Un « salaire vital »
Face à cela, les ouvriers des pays concernés s’organisent cependant. Et leur mobilisation prend de plus en plus d’ampleur. Dans ce combat, l’Asia Floor Wage Alliance, qui regroupe des représentants de travailleurs indiens, cambodgiens, sri-lankais, indonésiens, innove particulièrement. Elle propose une méthode de calcul simple du salaire vital pour les travailleurs de l’habillement en Asie. La mesure se base sur les prix des denrées alimentaires nécessaires pour procurer suffisamment de calories à une famille de deux adultes et deux enfants. La somme totale est doublée afin de couvrir l’ensemble des dépenses de base. L’Asia Floor Wage va cependant plus loin dans sa démarche. Elle souhaite harmoniser les niveaux de pouvoir d’achat des différents pays de production du continent et aboutir finalement à un montant similaire d’un pays à l’autre, compte tenu des différentes devises. Appliqué partout, ce système pourrait changer la donne. Pour les clients internationaux, le niveau de salaire sortirait du champ de la concurrence. Le choix d’un fournisseur ne se ferait plus sur la pression qu’il est capable d’exercer sur les salaires, mais sur base d’autres avantages ou compétences. Ce combat n’est pourtant pas gagné d’avance. Les leaders syndicaux et les défenseurs des droits humains qui portent ces revendications sont souvent à la merci d’arrestations arbitraires, voire d’assassinats. De plus, leur action ne touche pas nécessairement les marques responsables de cette folle course au profit.
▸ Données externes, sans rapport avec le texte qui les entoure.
(** From [lower_bound(lo)] while the key is at most [hi]: the records kept. *)
Fixpoint ack_walk (lo hi : Z) (m : list (Z * SentRecord)) (c : Conn) : list (Z * SentRecord) * Conn :=
  match m with
  | [] => ([], c)
  | (pn, r) :: m' =>
      if pn <? lo then let '(kept, c) := ack_walk lo hi m' c in ((pn, r) :: kept, c)
      else if pn <=? hi then ack_walk lo hi m' (ack_entry r c)
      else (m, c)
  end.

Definition ack_range (lvl : EncryptionLevel) (lo hi : Z) (c : Conn) : Conn :=
  if hi <? lo then c else
  let '(kept, c) := ack_walk lo hi (sent_at_level lvl c) c in
  set_sent_at_level lvl kept c.

(** The loop over [f.ranges], carrying [lo]. *)
Fixpoint ack_more_ranges (lvl : EncryptionLevel) (lo : Z) (rs : list AckRange) (c : Conn) : Conn :=
  match rs with
  | [] => c
  | r :: rs =>
      if lo <? u64 (gap r + 2) then c else
      let hi := u64 (lo - gap r - 2) in
      if hi <? range_length r then c else
      let lo := hi - range_length r in
      ack_more_ranges lvl lo rs (ack_range lvl lo hi c)
  end.

Definition declare_lost (r : SentRecord) (lvl : EncryptionLevel) (c : Conn) : Conn :=
  let c := foldl (notify_stream on_lost) c (rec_streams r) in
  let c := set_crypto_pending (set_level lvl (at_level lvl (crypto_pending_ c) ++ rec_crypto r) (crypto_pending_ c)) c in
  if ack_eliciting r then
    let '(now, c) := read_clock c in
    set_congestion (Congestion.on_packets_lost (congestion_ c) now (rec_bytes r) (sent_at r)) c
  else c.

(** The erasing walk of [detect_and_handle_loss]. *)
Fixpoint loss_walk (lvl : EncryptionLevel) (largest cutoff : Z) (m : list (Z * SentRecord)) (c : Conn)
    : list (Z * SentRecord) * Conn :=
  match m with
  | [] => ([], c)
  | (pn, r) :: m' =>
      if largest <=? pn then (m, c)
      else if negb (Recovery.kPacketThreshold <=? largest - pn) && negb (sent_at r <=? cutoff) then
        let '(kept, c) := loss_walk lvl largest cutoff m' c in ((pn, r) :: kept, c)
      else loss_walk lvl largest cutoff m' (declare_lost r lvl c)
  end.

Definition detect_and_handle_loss (lvl : EncryptionLevel) (c : Conn) : Conn :=
  let sp := space lvl c in
  if negb (any_acked_ sp) then c else
  if (length (sent_at_level lvl c) =? 0)%nat then c else
  let '(now, c) := read_clock c in
  let time_cutoff := now - Recovery.loss_time_threshold (recovery_ c) in
  let '(kept, c) := loss_walk lvl (largest_acked_pn_ sp) time_cutoff (sent_at_level lvl c) c in
  set_sent_at_level lvl kept c.

(** The RTT sample; a shift by 64 or more is undefined. *)
Definition sample_rtt (largest_sent_at ack_delay_field : Z) (c : Conn) : option Conn :=
  let '(now, c) := read_clock c in
  let latest := now - largest_sent_at in
  let peer := peer_transport_params (tls_ c) in
  if 64 <=? ack_delay_exponent peer then None else
  let scaled := u64 (ack_delay_field .<< ack_delay_exponent peer) in
  let cap_us := u64 (max_ack_delay_ms peer * 1000) in
  let scaled := if (0 <? cap_us) && (cap_us <? scaled) then cap_us else scaled in
  delay ← to_duration 1000 scaled;
  Some (set_recovery (Recovery.on_rtt_sample (recovery_ c) latest delay) c).

Definition note_largest_acked (largest : Z) (sp : Space) : Space :=
  if negb (any_acked_ sp) || (largest_acked_pn_ sp <? largest)
  then set_any_acked true (set_largest_acked_pn largest sp) else sp.

(** Every range of the frame, the first one included. *)
Definition ack_all_ranges (lvl : EncryptionLevel) (f : AckFrame) (c : Conn) : Conn :=
  let hi := largest_acked f in
  let lo := hi - first_range f in
  ack_more_ranges lvl lo (ack_ranges f) (ack_range lvl lo hi c).

(** When the largest packet acknowledged is in flight and ack-eliciting, the
    time it was sent. *)
Definition rtt_basis (lvl : EncryptionLevel) (f : AckFrame) (c : Conn) : option Z :=
  r ← sm_find (largest_acked f) (sent_at_level lvl c);
  if ack_eliciting r then Some (sent_at r) else None.

Definition on_ack_frame (lvl : EncryptionLevel) (f : AckFrame) (c : Conn) : option Conn :=
  let sample := rtt_basis lvl f c in
  let c := set_space lvl (note_largest_acked (largest_acked f) (space lvl c)) c in
  if largest_acked f <? first_range f then Some c else
  let c := ack_all_ranges lvl f c in
  let c := set_recovery (Recovery.reset_pto (recovery_ c)) c in
  c ← match sample with Some t => sample_rtt t (ack_delay f) c | None => Some c end;
  Some (detect_and_handle_loss lvl c).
2013, année éthique Prise de conscience et timides progrès L’année 2013 aura fait avancer la cause des travailleurs du textile au Bangladesh. Sous la pression des ONG, de l’opinion internationale et des consommateurs responsables, quelques distributeurs se sont en effet engagés à renforcer leur sécurité et leurs conditions de travail. C’est ainsi que H&M, C&A, Tesco, Marks & Spencer, Carrefour, Benetton, Mango et d’autres ont signé avec la fédération syndicale internationale IndustriAll, qui représente notamment les travailleurs du textile, un accord historique sur la sécurité incendie et des usines. Il est triste qu’il ait fallu pour cela plus de 1 100 morts. Mais beaucoup d’autres entreprises n’ont pour l’instant pas manifesté les mêmes intentions, sans compter que les enseignes citées ont d’autres immenses progrès à accomplir en matière de propreté de l’environnement, cette fois. La garde-robe 100 % propre et éthique n’est pas encore pour demain. D. D. |
Appels aux citoyens
D’autres campagnes de relais ont donc vu le jour dans le monde. En Belgique, une campagne d’une durée de trois ans vient d’être lancée. Sous le slogan « Devenez achACTEURS pour un salaire vital », elle vise à encourager les consommateurs et les travailleurs à demander des comptes aux entreprises de distribution et à les inciter, sur base de questions précises et suivies, à mettre en œuvre un salaire minimum vital dans leurs filières d’approvisionnement. Une pétition-appel a également été lancée. Cette campagne est par ailleurs menée par des plateformes similaires dans dix-sept pays européens, dont la France avec le collectif Éthique sur l’étiquette qui mène actuellement une action pour faire cesser l’hécatombe dont sont victimes les travailleurs du secteur de la confection au Bangladesh.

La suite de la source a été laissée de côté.